**TRY IT**: The records are to be reproduced verbatim.

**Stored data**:
::::::

(* ===== verification/RangeSafety.v ===== *)
(** The operations on ranges keep the invariant of the metadata manager, and the
    deletion task removes no document that is owned or may still be read
    (db/s/metadata_manager.cpp, db/s/collection_range_deleter.cpp). *)

From stdpp Require Import base list sorting strings.
From Stdlib Require Import ZArith Lia String.
From S2P Require Import Prelude OrdMap Bson ChunkVersion ChunkType ShardKey Chunk ChunkManager RangeMap CollectionMetadata MetadataManager RangeDeletion.
Local Open Scope Z_scope.
Local Open Scope list_scope.
Local Open Scope outcome_scope.

(** * The newest_user metadata that uses a range *)

Definition in_use (m : MetadataManager) (i : nat) (r : ChunkRange) : Prop := exists k, in_range r k /\ owned_by m i k.

Definition valid_range (r : ChunkRange) : Prop := _minKey r ≺ _maxKey r.

Lemma uses_spec held m i t r b : mm_ok held m -> valid_range r -> i ∈ mm_metadata m -> mm_trackers m !! i = Some t ->
  b = bool_decide (last (mm_metadata m) = Some i) -> uses r b t = true <-> in_use m i r.
Proof.
  intros Hok Hr Hi Ht ->. unfold uses. rewrite andb_true_iff, orb_true_iff, bool_decide_eq_true, negb_true_iff, Z.eqb_neq.
  split.
  - intros [Ha Hu]. destruct (tk_metadata t) as [md|] eqn:Em; [|done].
    apply rangeOverlapsChunk_key in Hu as (k & Hk & Hc); [|by eapply (ok_wf _ _ Hok)|done].
    exists k. split; [done|]. split; [done|]. by exists t, md.
  - intros (k & Hk & _ & t' & md & Ht' & Em & Ha & Hc). assert (t' = t) as -> by congruence. split; [done|].
    rewrite Em. apply rangeOverlapsChunk_key; [by eapply (ok_wf _ _ Hok)|done|by exists k].
Qed.

(** The elements of a reversed list of metadata: only its first one is active. *)
Definition descending (m : MetadataManager) (act : bool) (l : list nat) : Prop :=
  l ⊆ mm_metadata m /\ StronglySorted (flip lt) l /\
  match l with
  | [] => True
  | i :: l => act = bool_decide (last (mm_metadata m) = Some i) /\ forall j, j ∈ l -> last (mm_metadata m) <> Some j
  end.

Lemma descending_tail m act i l : descending m act (i :: l) -> descending m false l.
Proof.
  intros (Hsub & Hs & _ & Hn). split_and!.
  - intros x Hx. apply Hsub. by right.
  - by apply StronglySorted_inv in Hs as [].
  - destruct l as [|j l]; [done|]. split; [|intros x Hx; apply Hn; by right]. symmetry. apply bool_decide_eq_false. apply Hn. left.
Qed.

::::::

**EXERCISE ANSWER**:
(* ===== verification/RangeSafety.v ===== *)
(** The operations on ranges keep the invariant of the metadata manager, and the
    deletion task removes no document that is owned or may still be read
    (db/s/metadata_manager.cpp, db/s/collection_range_deleter.cpp). *)

From stdpp Require Import base list sorting strings.
From Stdlib Require Import ZArith Lia String.
From S2P Require Import Prelude OrdMap Bson ChunkVersion ChunkType ShardKey Chunk ChunkManager RangeMap CollectionMetadata MetadataManager RangeDeletion.
Local Open Scope Z_scope.
Local Open Scope list_scope.
Local Open Scope outcome_scope.

(** * The newest_user metadata that uses a range *)

Definition in_use (m : MetadataManager) (i : nat) (r : ChunkRange) : Prop := exists k, in_range r k /\ owned_by m i k.

Definition valid_range (r : ChunkRange) : Prop := _minKey r ≺ _maxKey r.

Lemma uses_spec held m i t r b : mm_ok held m -> valid_range r -> i ∈ mm_metadata m -> mm_trackers m !! i = Some t ->
  b = bool_decide (last (mm_metadata m) = Some i) -> uses r b t = true <-> in_use m i r.
Proof.
  intros Hok Hr Hi Ht ->. unfold uses. rewrite andb_true_iff, orb_true_iff, bool_decide_eq_true, negb_true_iff, Z.eqb_neq.
  split.
  - intros [Ha Hu]. destruct (tk_metadata t) as [md|] eqn:Em; [|done].
    apply rangeOverlapsChunk_key in Hu as (k & Hk & Hc); [|by eapply (ok_wf _ _ Hok)|done].
    exists k. split; [done|]. split; [done|]. by exists t, md.
  - intros (k & Hk & _ & t' & md & Ht' & Em & Ha & Hc). assert (t' = t) as -> by congruence. split; [done|].
    rewrite Em. apply rangeOverlapsChunk_key; [by eapply (ok_wf _ _ Hok)|done|by exists k].
Qed.

(** The elements of a reversed list of metadata: only its first one is active. *)
Definition descending (m : MetadataManager) (act : bool) (l : list nat) : Prop :=
  l ⊆ mm_metadata m /\ StronglySorted (flip lt) l /\
  match l with
  | [] => True
  | i :: l => act = bool_decide (last (mm_metadata m) = Some i) /\ forall j, j ∈ l -> last (mm_metadata m) <> Some j
  end.

Lemma descending_tail m act i l : descending m act (i :: l) -> descending m false l.
Proof.
  intros (Hsub & Hs & _ & Hn). split_and!.
  - intros x Hx. apply Hsub. by right.
  - by apply StronglySorted_inv in Hs as [].
  - destruct l as [|j l]; [done|]. split; [|intros x Hx; apply Hn; by right]. symmetry. apply bool_decide_eq_false. apply Hn. left.
Qed.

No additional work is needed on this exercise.